=== Activity ===
Once you have read the listing, retype all of it exactly.

=== Dataset extract ===
(* ===== verification/PolicyClient.v ===== *)
(** * Clients of the policy manager

    [pkg/connectors/policymanager/clients]: the facade of a policy manager that is
    reached over gRPC, with the conversions between the models and the protobuf
    messages ([policymanager_grpc.go]); the facade over OpenAPI
    ([policymanager_openapi.go]); the merge of the decisions of several policy managers
    ([policymanager.go]); and [pkg/random]. *)
From stdpp Require Import base gmap strings list numbers.
From Stdlib Require Import Ascii.
From S2P Require Import Prelude GoStrings Sha512 Types External Utils Policy Proto.

(** ** Requests *)

(** The loop over the datasets of a request, of which one is expected. *)
Fixpoint readDatasets (datasets : list pb.DatasetContext) (action : RequestAction) (resource : Resource)
    : RequestAction * Resource :=
  match datasets with
  | [] => (action, resource)
  | dataset :: rest =>
      let operation := pb.dc_Operation dataset in
      let action := action <| reqAction_Destination := pb.GetDestination operation |> in
      let operationType := pb.GetType operation in
      let action :=
        if Z.eqb operationType pb.AccessOperation_READ
        then action <| reqAction_ActionType := ActionType_READ |> else action in
      let action :=
        if Z.eqb operationType pb.AccessOperation_WRITE
        then action <| reqAction_ActionType := ActionType_WRITE |> else action in
      readDatasets rest action (resource <| res_ID := pb.GetDatasetId (pb.dc_Dataset dataset) |>)
  end.

Definition ConvertGrpcReqToOpenAPIReq (ctx : pb.ApplicationContext) : GetPolicyDecisionsRequest * string :=
  let '(action, resource) :=
    readDatasets (pb.ac_Datasets ctx) (mkRequestAction "" "" "") (mkResource "" None) in
  let processingGeo := pb.GetProcessingGeography (pb.ac_AppInfo ctx) in
  let action := action <| reqAction_ProcessingLocation := processingGeo |> in
  let properties := pb.GetProperties (pb.ac_AppInfo ctx) in
  let property k := VString (default "" (mget properties k)) in
  let reqContext := <["role" := property "role"]> {[ "intent" := property "intent" ]} in
  (mkGetPolicyDecisionsRequest (mkProperties (Some reqContext)) action resource,
   pb.ac_CredentialPath ctx).

(** [if s, ok := context[k].(string); ok { properties[k] = s }] *)
Definition stringProperty (context : gomap value) (k : string) (properties : gmap string string)
    : gmap string string :=
  match mget context k with Some (VString s) => <[k := s]> properties | _ => properties end.

Definition grpcActionType (actionType : string) : Z :=
  if actionType =? ActionType_READ then pb.AccessOperation_READ
  else if actionType =? ActionType_WRITE then pb.AccessOperation_WRITE
  else pb.AccessOperation_READ.

Definition ConvertOpenAPIReqToGrpcReq (req : GetPolicyDecisionsRequest) (creds : string)
    : pb.ApplicationContext :=
  let action := pdReq_Action req in
  let context := Items (pdReq_Context req) in
  let properties := stringProperty context "role" (stringProperty context "intent" ∅) in
  let appInfo := pb.mkApplicationDetails (reqAction_ProcessingLocation action) (Some properties) in
  let dataset := pb.mkDatasetIdentifier (res_ID (pdReq_Resource req)) in
  let operation := pb.mkAccessOperation (grpcActionType (reqAction_ActionType action))
                     (reqAction_Destination action) in
  pb.mkApplicationContext creds (Some appInfo) [pb.mkDatasetContext (Some dataset) (Some operation)] [].

(** ** Answers *)

(** The action and the policy appended for each column of a column-level action. *)
Definition columnEnforcement (emitted policy : string) (col : value)
    : outcome (pb.EnforcementAction * pb.Policy) :=
  match col with
  | VString s =>
      Done (pb.mkEnforcementAction emitted (emitted +:+ "-ID") pb.EnforcementAction_COLUMN
              (Some {[ "column_name" := s ]}),
            pb.mkPolicy "" "" policy "" [])
  | _ => Panic "interface conversion: column name is not a string"
  end.

Definition columnEnforcements (emitted : string) (item : ResultItem)
    : outcome (list pb.EnforcementAction * list pb.Policy) :=
  match Items (action_AdditionalProperties (result_Action item)) with
  | Some m =>
      match m !! "columns" with
      | Some (VList colNames) => (fun l => (l.*1, l.*2)) <$> mapM (columnEnforcement emitted (result_Policy item)) colNames
      | _ => mret ([], [])
      end
  | None => mret ([], [])
  end.

Definition datasetEnforcement (name : string) : pb.EnforcementAction :=
  pb.mkEnforcementAction name (name +:+ "-ID") pb.EnforcementAction_DATASET (Some ∅).

(** What one result item appends to the enforcement actions and to the policies: the
    tests on its name follow each other. *)
Definition convertItem (item : ResultItem) : outcome (list pb.EnforcementAction * list pb.Policy) :=
  let name := action_Name (result_Action item) in
  redacted ← (if EqualFold "redact" name then columnEnforcements "redact" item else mret ([], []));
  removed ← (if EqualFold "remove" name then columnEnforcements "removed" item else mret ([], []));
  encrypted ← (if EqualFold "encrypt" name then columnEnforcements "encrypted" item else mret ([], []));
  let denied :=
    if EqualFold "deny" name
    then ([datasetEnforcement "Deny"], [pb.mkPolicy "" "" (result_Policy item) "" []]) else ([], []) in
  let allowed := if EqualFold "allow" name then [datasetEnforcement "Allow"] else [] in
  mret (redacted.1 ++ removed.1 ++ encrypted.1 ++ denied.1 ++ allowed,
        redacted.2 ++ removed.2 ++ encrypted.2 ++ denied.2).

=== Exercise answer ===
(* ===== verification/PolicyClient.v ===== *)
(** * Clients of the policy manager

    [pkg/connectors/policymanager/clients]: the facade of a policy manager that is
    reached over gRPC, with the conversions between the models and the protobuf
    messages ([policymanager_grpc.go]); the facade over OpenAPI
    ([policymanager_openapi.go]); the merge of the decisions of several policy managers
    ([policymanager.go]); and [pkg/random]. *)
From stdpp Require Import base gmap strings list numbers.
From Stdlib Require Import Ascii.
From S2P Require Import Prelude GoStrings Sha512 Types External Utils Policy Proto.

(** ** Requests *)

(** The loop over the datasets of a request, of which one is expected. *)
Fixpoint readDatasets (datasets : list pb.DatasetContext) (action : RequestAction) (resource : Resource)
    : RequestAction * Resource :=
  match datasets with
  | [] => (action, resource)
  | dataset :: rest =>
      let operation := pb.dc_Operation dataset in
      let action := action <| reqAction_Destination := pb.GetDestination operation |> in
      let operationType := pb.GetType operation in
      let action :=
        if Z.eqb operationType pb.AccessOperation_READ
        then action <| reqAction_ActionType := ActionType_READ |> else action in
      let action :=
        if Z.eqb operationType pb.AccessOperation_WRITE
        then action <| reqAction_ActionType := ActionType_WRITE |> else action in
      readDatasets rest action (resource <| res_ID := pb.GetDatasetId (pb.dc_Dataset dataset) |>)
  end.

Definition ConvertGrpcReqToOpenAPIReq (ctx : pb.ApplicationContext) : GetPolicyDecisionsRequest * string :=
  let '(action, resource) :=
    readDatasets (pb.ac_Datasets ctx) (mkRequestAction "" "" "") (mkResource "" None) in
  let processingGeo := pb.GetProcessingGeography (pb.ac_AppInfo ctx) in
  let action := action <| reqAction_ProcessingLocation := processingGeo |> in
  let properties := pb.GetProperties (pb.ac_AppInfo ctx) in
  let property k := VString (default "" (mget properties k)) in
  let reqContext := <["role" := property "role"]> {[ "intent" := property "intent" ]} in
  (mkGetPolicyDecisionsRequest (mkProperties (Some reqContext)) action resource,
   pb.ac_CredentialPath ctx).

(** [if s, ok := context[k].(string); ok { properties[k] = s }] *)
Definition stringProperty (context : gomap value) (k : string) (properties : gmap string string)
    : gmap string string :=
  match mget context k with Some (VString s) => <[k := s]> properties | _ => properties end.

Definition grpcActionType (actionType : string) : Z :=
  if actionType =? ActionType_READ then pb.AccessOperation_READ
  else if actionType =? ActionType_WRITE then pb.AccessOperation_WRITE
  else pb.AccessOperation_READ.

Definition ConvertOpenAPIReqToGrpcReq (req : GetPolicyDecisionsRequest) (creds : string)
    : pb.ApplicationContext :=
  let action := pdReq_Action req in
  let context := Items (pdReq_Context req) in
  let properties := stringProperty context "role" (stringProperty context "intent" ∅) in
  let appInfo := pb.mkApplicationDetails (reqAction_ProcessingLocation action) (Some properties) in
  let dataset := pb.mkDatasetIdentifier (res_ID (pdReq_Resource req)) in
  let operation := pb.mkAccessOperation (grpcActionType (reqAction_ActionType action))
                     (reqAction_Destination action) in
  pb.mkApplicationContext creds (Some appInfo) [pb.mkDatasetContext (Some dataset) (Some operation)] [].

(** ** Answers *)

(** The action and the policy appended for each column of a column-level action. *)
Definition columnEnforcement (emitted policy : string) (col : value)
    : outcome (pb.EnforcementAction * pb.Policy) :=
  match col with
  | VString s =>
      Done (pb.mkEnforcementAction emitted (emitted +:+ "-ID") pb.EnforcementAction_COLUMN
              (Some {[ "column_name" := s ]}),
            pb.mkPolicy "" "" policy "" [])
  | _ => Panic "interface conversion: column name is not a string"
  end.

Definition columnEnforcements (emitted : string) (item : ResultItem)
    : outcome (list pb.EnforcementAction * list pb.Policy) :=
  match Items (action_AdditionalProperties (result_Action item)) with
  | Some m =>
      match m !! "columns" with
      | Some (VList colNames) => (fun l => (l.*1, l.*2)) <$> mapM (columnEnforcement emitted (result_Policy item)) colNames
      | _ => mret ([], [])
      end
  | None => mret ([], [])
  end.

Definition datasetEnforcement (name : string) : pb.EnforcementAction :=
  pb.mkEnforcementAction name (name +:+ "-ID") pb.EnforcementAction_DATASET (Some ∅).

(** What one result item appends to the enforcement actions and to the policies: the
    tests on its name follow each other. *)
Definition convertItem (item : ResultItem) : outcome (list pb.EnforcementAction * list pb.Policy) :=
  let name := action_Name (result_Action item) in
  redacted ← (if EqualFold "redact" name then columnEnforcements "redact" item else mret ([], []));
  removed ← (if EqualFold "remove" name then columnEnforcements "removed" item else mret ([], []));
  encrypted ← (if EqualFold "encrypt" name then columnEnforcements "encrypted" item else mret ([], []));
  let denied :=
    if EqualFold "deny" name
    then ([datasetEnforcement "Deny"], [pb.mkPolicy "" "" (result_Policy item) "" []]) else ([], []) in
  let allowed := if EqualFold "allow" name then [datasetEnforcement "Allow"] else [] in
  mret (redacted.1 ++ removed.1 ++ encrypted.1 ++ denied.1 ++ allowed,
        redacted.2 ++ removed.2 ++ encrypted.2 ++ denied.2).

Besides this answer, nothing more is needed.